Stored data

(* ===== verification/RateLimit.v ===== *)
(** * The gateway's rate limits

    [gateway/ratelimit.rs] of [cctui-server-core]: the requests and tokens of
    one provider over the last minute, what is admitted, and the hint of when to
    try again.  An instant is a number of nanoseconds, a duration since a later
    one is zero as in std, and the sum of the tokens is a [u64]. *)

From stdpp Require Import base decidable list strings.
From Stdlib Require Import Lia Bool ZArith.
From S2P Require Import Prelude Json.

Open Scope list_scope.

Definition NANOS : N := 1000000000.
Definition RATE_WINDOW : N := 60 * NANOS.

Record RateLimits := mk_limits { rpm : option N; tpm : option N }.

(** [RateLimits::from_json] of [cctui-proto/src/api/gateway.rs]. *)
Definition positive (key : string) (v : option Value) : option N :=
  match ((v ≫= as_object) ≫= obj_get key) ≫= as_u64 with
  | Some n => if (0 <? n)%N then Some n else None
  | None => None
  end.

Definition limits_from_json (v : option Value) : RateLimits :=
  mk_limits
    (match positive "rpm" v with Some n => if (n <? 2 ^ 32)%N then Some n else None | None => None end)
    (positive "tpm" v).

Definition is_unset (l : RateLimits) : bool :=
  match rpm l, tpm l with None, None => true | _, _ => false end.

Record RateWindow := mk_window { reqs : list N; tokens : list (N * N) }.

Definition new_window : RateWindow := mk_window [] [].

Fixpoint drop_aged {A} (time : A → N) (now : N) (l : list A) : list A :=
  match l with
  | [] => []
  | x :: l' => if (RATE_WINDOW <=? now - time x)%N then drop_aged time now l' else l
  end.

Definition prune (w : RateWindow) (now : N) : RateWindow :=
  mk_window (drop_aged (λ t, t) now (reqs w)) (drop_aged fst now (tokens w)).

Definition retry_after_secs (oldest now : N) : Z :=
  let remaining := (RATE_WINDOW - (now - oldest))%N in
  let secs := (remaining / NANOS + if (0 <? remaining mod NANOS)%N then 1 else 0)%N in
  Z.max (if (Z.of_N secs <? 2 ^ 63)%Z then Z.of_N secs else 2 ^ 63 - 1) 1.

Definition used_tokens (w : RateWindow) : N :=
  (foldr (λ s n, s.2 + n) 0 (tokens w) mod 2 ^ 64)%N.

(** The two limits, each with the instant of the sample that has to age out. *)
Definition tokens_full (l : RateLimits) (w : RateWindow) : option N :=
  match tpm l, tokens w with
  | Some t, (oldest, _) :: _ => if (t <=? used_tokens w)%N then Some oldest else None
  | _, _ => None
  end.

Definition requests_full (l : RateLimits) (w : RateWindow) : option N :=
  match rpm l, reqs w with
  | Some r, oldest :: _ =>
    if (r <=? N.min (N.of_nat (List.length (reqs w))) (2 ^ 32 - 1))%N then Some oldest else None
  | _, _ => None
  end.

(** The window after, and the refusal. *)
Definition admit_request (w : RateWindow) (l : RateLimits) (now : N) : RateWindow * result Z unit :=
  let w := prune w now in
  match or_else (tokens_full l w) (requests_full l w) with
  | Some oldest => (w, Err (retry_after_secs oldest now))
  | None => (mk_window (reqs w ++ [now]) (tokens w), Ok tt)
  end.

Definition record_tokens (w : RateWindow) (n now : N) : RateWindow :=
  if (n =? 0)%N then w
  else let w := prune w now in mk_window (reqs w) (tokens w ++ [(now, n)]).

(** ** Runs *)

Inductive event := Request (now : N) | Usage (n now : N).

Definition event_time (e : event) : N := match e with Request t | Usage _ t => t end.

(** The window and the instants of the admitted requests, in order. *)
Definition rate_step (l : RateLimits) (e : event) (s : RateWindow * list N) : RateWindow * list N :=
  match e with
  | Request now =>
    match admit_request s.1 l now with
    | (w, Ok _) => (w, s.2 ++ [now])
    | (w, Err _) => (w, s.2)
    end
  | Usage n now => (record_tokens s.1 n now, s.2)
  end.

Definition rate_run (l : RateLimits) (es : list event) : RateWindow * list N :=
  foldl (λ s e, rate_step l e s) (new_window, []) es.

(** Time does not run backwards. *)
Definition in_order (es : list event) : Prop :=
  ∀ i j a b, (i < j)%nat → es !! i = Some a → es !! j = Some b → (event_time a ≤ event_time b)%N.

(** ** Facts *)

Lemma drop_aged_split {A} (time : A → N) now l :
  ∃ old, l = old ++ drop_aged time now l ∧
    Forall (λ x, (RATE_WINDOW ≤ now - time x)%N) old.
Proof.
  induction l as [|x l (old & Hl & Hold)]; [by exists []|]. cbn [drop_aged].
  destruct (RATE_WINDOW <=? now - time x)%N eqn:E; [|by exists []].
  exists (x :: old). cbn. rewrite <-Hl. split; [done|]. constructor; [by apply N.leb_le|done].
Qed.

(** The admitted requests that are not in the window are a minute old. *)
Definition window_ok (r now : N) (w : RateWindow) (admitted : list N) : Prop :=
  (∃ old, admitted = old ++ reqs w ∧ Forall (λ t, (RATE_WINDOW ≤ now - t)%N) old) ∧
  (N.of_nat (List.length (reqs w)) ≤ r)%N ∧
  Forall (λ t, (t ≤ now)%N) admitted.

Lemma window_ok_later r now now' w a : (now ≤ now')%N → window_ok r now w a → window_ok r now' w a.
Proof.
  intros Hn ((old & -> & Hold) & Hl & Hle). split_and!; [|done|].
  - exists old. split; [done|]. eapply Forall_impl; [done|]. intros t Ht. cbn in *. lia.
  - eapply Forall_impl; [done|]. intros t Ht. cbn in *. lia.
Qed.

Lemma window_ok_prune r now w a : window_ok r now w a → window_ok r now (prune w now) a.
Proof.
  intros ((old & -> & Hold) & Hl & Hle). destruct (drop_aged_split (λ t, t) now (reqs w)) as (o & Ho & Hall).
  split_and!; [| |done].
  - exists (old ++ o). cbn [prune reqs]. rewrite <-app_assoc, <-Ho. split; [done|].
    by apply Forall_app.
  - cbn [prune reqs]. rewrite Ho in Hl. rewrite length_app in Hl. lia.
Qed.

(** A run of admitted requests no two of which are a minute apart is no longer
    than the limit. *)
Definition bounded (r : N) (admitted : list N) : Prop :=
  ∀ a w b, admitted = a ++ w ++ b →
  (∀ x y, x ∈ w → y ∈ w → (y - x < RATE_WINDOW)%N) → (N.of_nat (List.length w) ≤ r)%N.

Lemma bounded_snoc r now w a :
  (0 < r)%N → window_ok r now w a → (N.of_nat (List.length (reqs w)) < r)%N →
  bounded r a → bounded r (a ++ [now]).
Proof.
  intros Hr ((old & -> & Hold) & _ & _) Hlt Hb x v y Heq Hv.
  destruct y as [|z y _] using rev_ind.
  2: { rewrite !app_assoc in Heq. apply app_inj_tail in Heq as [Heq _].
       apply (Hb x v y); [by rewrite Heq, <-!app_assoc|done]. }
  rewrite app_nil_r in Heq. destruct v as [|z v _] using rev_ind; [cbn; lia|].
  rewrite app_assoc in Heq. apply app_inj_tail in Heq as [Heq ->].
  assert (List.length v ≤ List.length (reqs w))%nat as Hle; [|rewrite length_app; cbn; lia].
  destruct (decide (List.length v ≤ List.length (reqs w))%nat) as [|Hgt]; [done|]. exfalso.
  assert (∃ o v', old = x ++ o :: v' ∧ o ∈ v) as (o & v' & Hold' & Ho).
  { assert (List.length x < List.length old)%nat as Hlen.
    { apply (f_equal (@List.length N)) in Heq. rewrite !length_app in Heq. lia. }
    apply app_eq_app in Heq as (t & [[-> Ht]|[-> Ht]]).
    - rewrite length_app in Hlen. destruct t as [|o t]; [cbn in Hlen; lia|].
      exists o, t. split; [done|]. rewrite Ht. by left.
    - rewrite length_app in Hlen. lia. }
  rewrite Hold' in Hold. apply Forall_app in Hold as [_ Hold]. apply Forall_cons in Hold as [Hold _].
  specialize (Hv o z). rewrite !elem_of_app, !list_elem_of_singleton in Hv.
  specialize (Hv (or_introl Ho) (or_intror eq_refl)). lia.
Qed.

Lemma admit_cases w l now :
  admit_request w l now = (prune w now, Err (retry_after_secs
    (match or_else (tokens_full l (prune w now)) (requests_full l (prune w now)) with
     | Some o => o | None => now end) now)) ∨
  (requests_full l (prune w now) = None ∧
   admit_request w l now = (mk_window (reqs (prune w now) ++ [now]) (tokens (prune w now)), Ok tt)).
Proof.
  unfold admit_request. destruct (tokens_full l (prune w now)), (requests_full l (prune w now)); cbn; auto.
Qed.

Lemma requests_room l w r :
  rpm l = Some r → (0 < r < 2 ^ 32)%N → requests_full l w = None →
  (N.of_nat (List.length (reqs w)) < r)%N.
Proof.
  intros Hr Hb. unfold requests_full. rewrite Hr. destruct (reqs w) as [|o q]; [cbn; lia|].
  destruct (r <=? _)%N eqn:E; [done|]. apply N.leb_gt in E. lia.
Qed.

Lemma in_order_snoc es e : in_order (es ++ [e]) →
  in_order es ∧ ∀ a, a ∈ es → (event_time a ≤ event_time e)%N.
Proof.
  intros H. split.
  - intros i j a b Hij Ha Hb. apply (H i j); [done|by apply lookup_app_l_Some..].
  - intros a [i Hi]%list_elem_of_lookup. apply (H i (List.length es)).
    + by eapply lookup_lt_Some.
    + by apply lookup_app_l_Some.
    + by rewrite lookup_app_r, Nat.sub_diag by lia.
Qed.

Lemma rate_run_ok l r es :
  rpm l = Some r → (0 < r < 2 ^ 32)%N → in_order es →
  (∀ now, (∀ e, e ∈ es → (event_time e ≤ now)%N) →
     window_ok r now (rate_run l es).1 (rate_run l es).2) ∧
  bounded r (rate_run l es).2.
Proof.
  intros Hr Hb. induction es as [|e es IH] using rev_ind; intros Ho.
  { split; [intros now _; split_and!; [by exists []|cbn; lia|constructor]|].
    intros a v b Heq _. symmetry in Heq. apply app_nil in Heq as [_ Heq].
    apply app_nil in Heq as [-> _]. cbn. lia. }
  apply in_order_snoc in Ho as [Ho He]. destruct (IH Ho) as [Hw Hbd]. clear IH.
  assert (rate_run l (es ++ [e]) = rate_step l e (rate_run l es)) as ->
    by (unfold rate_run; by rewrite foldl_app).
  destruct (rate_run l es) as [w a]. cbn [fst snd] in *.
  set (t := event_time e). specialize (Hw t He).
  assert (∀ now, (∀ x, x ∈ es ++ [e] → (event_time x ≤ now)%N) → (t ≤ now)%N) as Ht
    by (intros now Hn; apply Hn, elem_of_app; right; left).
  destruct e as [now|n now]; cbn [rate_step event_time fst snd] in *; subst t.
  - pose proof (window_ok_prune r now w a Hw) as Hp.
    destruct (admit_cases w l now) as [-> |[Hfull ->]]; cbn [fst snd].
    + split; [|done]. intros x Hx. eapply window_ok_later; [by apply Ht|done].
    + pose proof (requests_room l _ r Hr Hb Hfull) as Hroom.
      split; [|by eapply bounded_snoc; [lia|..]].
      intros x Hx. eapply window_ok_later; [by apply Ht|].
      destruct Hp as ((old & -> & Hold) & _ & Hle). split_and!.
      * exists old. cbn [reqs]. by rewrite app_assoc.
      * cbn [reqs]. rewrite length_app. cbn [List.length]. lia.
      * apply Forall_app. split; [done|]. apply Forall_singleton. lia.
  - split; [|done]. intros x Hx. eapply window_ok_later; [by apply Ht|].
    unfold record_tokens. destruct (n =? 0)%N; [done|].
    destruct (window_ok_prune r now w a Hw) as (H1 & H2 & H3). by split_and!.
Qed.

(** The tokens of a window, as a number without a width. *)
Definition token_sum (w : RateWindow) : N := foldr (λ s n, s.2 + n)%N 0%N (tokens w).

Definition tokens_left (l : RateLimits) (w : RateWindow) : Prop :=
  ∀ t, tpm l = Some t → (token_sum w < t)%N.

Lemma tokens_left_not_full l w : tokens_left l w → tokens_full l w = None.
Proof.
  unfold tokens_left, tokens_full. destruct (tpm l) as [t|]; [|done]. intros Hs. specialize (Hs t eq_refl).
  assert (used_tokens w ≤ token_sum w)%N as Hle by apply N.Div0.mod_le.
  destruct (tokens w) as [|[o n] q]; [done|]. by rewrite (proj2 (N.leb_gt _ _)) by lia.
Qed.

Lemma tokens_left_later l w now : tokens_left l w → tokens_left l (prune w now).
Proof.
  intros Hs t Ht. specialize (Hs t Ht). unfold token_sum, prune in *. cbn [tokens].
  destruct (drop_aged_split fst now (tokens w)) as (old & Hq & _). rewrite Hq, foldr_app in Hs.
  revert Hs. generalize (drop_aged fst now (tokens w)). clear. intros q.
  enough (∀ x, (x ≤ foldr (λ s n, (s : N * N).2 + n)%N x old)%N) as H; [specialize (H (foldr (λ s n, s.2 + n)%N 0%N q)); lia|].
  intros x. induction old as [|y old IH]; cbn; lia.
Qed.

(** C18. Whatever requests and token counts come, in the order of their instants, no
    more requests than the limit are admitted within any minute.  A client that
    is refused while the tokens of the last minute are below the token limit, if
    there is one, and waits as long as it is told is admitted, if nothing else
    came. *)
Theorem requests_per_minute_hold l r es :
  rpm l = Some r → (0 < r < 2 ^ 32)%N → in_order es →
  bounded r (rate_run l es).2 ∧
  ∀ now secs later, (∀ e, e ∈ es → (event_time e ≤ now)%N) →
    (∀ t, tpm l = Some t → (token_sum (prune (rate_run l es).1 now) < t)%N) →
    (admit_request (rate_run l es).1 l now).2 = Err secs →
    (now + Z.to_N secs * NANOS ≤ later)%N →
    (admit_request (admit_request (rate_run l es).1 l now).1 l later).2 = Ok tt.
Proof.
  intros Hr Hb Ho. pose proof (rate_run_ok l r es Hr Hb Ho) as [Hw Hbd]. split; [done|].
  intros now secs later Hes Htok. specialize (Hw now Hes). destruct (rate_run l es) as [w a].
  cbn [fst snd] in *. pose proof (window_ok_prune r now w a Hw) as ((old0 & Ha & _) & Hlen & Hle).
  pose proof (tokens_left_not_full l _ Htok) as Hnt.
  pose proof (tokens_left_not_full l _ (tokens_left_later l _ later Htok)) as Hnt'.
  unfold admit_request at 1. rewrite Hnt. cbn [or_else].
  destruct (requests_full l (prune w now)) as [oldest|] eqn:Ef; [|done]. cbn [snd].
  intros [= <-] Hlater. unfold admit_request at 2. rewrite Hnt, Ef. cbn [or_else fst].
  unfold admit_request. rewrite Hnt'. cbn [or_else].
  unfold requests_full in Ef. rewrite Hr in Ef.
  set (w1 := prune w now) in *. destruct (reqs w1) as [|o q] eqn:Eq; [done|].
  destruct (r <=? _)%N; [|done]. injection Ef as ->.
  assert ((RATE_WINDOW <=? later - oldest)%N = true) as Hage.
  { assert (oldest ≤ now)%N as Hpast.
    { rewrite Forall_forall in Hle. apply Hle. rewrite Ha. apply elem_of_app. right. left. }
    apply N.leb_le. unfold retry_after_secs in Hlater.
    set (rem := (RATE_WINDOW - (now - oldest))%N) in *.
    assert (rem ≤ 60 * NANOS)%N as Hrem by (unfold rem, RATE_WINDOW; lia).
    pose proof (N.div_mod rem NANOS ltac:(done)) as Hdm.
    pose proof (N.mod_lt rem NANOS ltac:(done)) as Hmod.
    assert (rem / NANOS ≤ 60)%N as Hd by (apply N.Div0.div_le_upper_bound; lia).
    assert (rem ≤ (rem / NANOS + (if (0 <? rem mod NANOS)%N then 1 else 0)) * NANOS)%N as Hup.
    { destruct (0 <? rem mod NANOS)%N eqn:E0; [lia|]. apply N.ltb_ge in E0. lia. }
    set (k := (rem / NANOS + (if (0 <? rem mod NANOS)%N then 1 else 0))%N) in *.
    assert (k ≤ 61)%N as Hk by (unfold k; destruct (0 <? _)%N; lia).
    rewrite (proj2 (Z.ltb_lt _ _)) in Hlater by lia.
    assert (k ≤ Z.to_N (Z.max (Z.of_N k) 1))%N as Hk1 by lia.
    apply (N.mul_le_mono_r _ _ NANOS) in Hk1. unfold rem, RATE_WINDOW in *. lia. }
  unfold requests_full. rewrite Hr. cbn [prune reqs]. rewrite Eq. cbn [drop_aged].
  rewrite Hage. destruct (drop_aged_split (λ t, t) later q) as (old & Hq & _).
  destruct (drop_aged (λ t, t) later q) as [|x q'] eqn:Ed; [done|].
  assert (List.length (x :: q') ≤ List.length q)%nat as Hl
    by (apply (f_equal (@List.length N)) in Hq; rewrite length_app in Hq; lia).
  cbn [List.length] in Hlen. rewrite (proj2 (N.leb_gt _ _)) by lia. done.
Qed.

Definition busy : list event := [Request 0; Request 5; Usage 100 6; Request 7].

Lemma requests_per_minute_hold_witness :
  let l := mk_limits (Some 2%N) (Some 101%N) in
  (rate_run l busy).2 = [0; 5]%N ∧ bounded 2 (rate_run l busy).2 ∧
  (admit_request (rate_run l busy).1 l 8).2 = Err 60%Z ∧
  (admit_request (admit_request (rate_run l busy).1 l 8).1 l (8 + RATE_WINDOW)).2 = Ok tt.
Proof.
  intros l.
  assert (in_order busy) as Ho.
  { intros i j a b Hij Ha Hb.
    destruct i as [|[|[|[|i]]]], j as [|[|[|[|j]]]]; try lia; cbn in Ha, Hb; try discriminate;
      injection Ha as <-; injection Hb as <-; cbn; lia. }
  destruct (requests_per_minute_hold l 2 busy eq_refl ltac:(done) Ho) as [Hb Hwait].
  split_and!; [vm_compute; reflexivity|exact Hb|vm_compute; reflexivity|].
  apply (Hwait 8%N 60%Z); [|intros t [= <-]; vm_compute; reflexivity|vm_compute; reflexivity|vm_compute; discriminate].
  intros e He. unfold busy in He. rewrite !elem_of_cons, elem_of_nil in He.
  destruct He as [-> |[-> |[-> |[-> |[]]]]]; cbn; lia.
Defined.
...
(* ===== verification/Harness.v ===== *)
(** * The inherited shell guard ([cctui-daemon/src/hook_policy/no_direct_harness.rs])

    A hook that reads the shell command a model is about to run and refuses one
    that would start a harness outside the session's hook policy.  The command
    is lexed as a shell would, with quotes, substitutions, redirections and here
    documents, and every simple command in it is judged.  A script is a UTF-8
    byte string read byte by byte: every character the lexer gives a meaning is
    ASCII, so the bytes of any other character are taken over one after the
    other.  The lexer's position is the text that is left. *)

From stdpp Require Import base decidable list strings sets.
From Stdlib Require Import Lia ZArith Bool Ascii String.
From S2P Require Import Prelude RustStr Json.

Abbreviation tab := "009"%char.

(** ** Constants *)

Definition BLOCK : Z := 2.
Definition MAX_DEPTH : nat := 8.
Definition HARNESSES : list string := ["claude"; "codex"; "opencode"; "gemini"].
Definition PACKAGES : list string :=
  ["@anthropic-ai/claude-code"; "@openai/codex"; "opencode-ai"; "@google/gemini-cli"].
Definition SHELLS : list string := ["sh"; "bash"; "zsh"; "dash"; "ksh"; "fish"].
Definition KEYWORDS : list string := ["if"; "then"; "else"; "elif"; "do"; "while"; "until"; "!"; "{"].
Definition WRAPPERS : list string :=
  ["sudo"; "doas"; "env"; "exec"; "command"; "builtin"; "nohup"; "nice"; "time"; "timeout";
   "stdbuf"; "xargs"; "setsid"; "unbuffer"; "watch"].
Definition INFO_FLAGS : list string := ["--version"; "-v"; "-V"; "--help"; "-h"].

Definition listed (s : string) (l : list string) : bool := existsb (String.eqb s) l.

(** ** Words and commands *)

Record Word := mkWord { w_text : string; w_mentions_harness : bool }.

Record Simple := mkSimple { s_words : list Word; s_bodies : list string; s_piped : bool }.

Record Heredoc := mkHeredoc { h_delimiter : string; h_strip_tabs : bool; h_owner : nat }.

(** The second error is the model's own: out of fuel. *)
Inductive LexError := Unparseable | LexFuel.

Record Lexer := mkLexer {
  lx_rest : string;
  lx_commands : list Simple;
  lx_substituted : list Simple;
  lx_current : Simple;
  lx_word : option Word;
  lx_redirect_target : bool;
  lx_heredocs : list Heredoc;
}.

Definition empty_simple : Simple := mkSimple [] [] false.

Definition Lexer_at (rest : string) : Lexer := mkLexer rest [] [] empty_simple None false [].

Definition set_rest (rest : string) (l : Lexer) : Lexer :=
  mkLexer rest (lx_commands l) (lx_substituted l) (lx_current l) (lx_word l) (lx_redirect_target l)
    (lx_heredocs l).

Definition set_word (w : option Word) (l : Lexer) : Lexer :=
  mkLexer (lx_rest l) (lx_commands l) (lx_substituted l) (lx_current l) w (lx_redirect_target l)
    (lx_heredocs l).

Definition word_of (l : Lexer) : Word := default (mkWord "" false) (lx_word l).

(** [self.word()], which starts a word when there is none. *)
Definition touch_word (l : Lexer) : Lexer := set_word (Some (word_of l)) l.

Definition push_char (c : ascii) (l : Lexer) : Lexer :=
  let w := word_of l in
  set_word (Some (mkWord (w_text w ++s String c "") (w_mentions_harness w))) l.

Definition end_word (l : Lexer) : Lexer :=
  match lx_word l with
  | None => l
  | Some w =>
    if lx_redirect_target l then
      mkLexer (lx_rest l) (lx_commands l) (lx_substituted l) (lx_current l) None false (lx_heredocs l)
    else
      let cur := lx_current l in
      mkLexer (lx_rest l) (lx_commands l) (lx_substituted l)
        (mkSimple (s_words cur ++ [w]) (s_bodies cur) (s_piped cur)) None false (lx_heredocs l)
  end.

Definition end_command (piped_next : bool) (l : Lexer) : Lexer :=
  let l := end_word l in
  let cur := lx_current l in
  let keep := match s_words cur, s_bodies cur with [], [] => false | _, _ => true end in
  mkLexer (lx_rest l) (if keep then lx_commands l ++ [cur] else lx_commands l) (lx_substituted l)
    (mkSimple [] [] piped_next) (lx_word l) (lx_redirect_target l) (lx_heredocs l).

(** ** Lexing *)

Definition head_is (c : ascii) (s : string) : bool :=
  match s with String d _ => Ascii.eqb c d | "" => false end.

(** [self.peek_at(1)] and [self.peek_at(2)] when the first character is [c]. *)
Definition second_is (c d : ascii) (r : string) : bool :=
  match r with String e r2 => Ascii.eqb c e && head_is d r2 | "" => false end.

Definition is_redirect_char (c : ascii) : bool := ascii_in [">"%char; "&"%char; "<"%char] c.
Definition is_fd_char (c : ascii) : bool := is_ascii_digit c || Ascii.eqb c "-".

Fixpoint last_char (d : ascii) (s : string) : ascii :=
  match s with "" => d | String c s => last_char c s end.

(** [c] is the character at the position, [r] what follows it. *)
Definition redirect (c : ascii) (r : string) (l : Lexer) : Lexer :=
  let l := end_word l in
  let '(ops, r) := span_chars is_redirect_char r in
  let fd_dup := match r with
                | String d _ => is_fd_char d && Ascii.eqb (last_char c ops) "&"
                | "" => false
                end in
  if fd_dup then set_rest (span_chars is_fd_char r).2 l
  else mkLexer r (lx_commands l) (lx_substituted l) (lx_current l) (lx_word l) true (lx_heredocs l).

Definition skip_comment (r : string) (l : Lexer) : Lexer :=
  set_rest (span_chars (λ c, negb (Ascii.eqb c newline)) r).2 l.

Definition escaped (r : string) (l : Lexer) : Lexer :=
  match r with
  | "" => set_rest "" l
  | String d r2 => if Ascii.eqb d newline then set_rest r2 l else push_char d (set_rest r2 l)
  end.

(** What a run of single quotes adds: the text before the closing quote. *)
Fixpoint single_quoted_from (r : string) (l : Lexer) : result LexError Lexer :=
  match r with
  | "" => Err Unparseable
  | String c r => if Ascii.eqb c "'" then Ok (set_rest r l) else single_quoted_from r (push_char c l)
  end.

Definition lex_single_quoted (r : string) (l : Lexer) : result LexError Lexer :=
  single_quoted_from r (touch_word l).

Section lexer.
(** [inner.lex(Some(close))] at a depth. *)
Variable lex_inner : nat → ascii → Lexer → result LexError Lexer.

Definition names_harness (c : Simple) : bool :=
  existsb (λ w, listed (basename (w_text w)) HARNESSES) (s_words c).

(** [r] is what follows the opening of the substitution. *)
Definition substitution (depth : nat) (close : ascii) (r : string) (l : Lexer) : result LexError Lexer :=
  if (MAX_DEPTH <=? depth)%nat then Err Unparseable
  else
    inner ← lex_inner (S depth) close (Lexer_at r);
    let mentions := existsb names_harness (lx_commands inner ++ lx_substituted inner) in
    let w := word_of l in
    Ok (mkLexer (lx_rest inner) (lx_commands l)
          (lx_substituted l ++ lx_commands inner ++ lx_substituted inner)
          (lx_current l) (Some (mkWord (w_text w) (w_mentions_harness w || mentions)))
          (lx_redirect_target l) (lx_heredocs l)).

# TASK PROMPT
Among the entries above, locate the lines containing "pose proof (tokens_left_not_full l _ Htok)" and "unfold requests_full. rewrite Hr. cbn", and transcribe exactly those two lines and all lines between.

# TASK SOLUTION
  pose proof (tokens_left_not_full l _ Htok) as Hnt.
  pose proof (tokens_left_not_full l _ (tokens_left_later l _ later Htok)) as Hnt'.
  unfold admit_request at 1. rewrite Hnt. cbn [or_else].
  destruct (requests_full l (prune w now)) as [oldest|] eqn:Ef; [|done]. cbn [snd].
  intros [= <-] Hlater. unfold admit_request at 2. rewrite Hnt, Ef. cbn [or_else fst].
  unfold admit_request. rewrite Hnt'. cbn [or_else].
  unfold requests_full in Ef. rewrite Hr in Ef.
  set (w1 := prune w now) in *. destruct (reqs w1) as [|o q] eqn:Eq; [done|].
  destruct (r <=? _)%N; [|done]. injection Ef as ->.
  assert ((RATE_WINDOW <=? later - oldest)%N = true) as Hage.
  { assert (oldest ≤ now)%N as Hpast.
    { rewrite Forall_forall in Hle. apply Hle. rewrite Ha. apply elem_of_app. right. left. }
    apply N.leb_le. unfold retry_after_secs in Hlater.
    set (rem := (RATE_WINDOW - (now - oldest))%N) in *.
    assert (rem ≤ 60 * NANOS)%N as Hrem by (unfold rem, RATE_WINDOW; lia).
    pose proof (N.div_mod rem NANOS ltac:(done)) as Hdm.
    pose proof (N.mod_lt rem NANOS ltac:(done)) as Hmod.
    assert (rem / NANOS ≤ 60)%N as Hd by (apply N.Div0.div_le_upper_bound; lia).
    assert (rem ≤ (rem / NANOS + (if (0 <? rem mod NANOS)%N then 1 else 0)) * NANOS)%N as Hup.
    { destruct (0 <? rem mod NANOS)%N eqn:E0; [lia|]. apply N.ltb_ge in E0. lia. }
    set (k := (rem / NANOS + (if (0 <? rem mod NANOS)%N then 1 else 0))%N) in *.
    assert (k ≤ 61)%N as Hk by (unfold k; destruct (0 <? _)%N; lia).
    rewrite (proj2 (Z.ltb_lt _ _)) in Hlater by lia.
    assert (k ≤ Z.to_N (Z.max (Z.of_N k) 1))%N as Hk1 by lia.
    apply (N.mul_le_mono_r _ _ NANOS) in Hk1. unfold rem, RATE_WINDOW in *. lia. }
  unfold requests_full. rewrite Hr. cbn [prune reqs]. rewrite Eq. cbn [drop_aged].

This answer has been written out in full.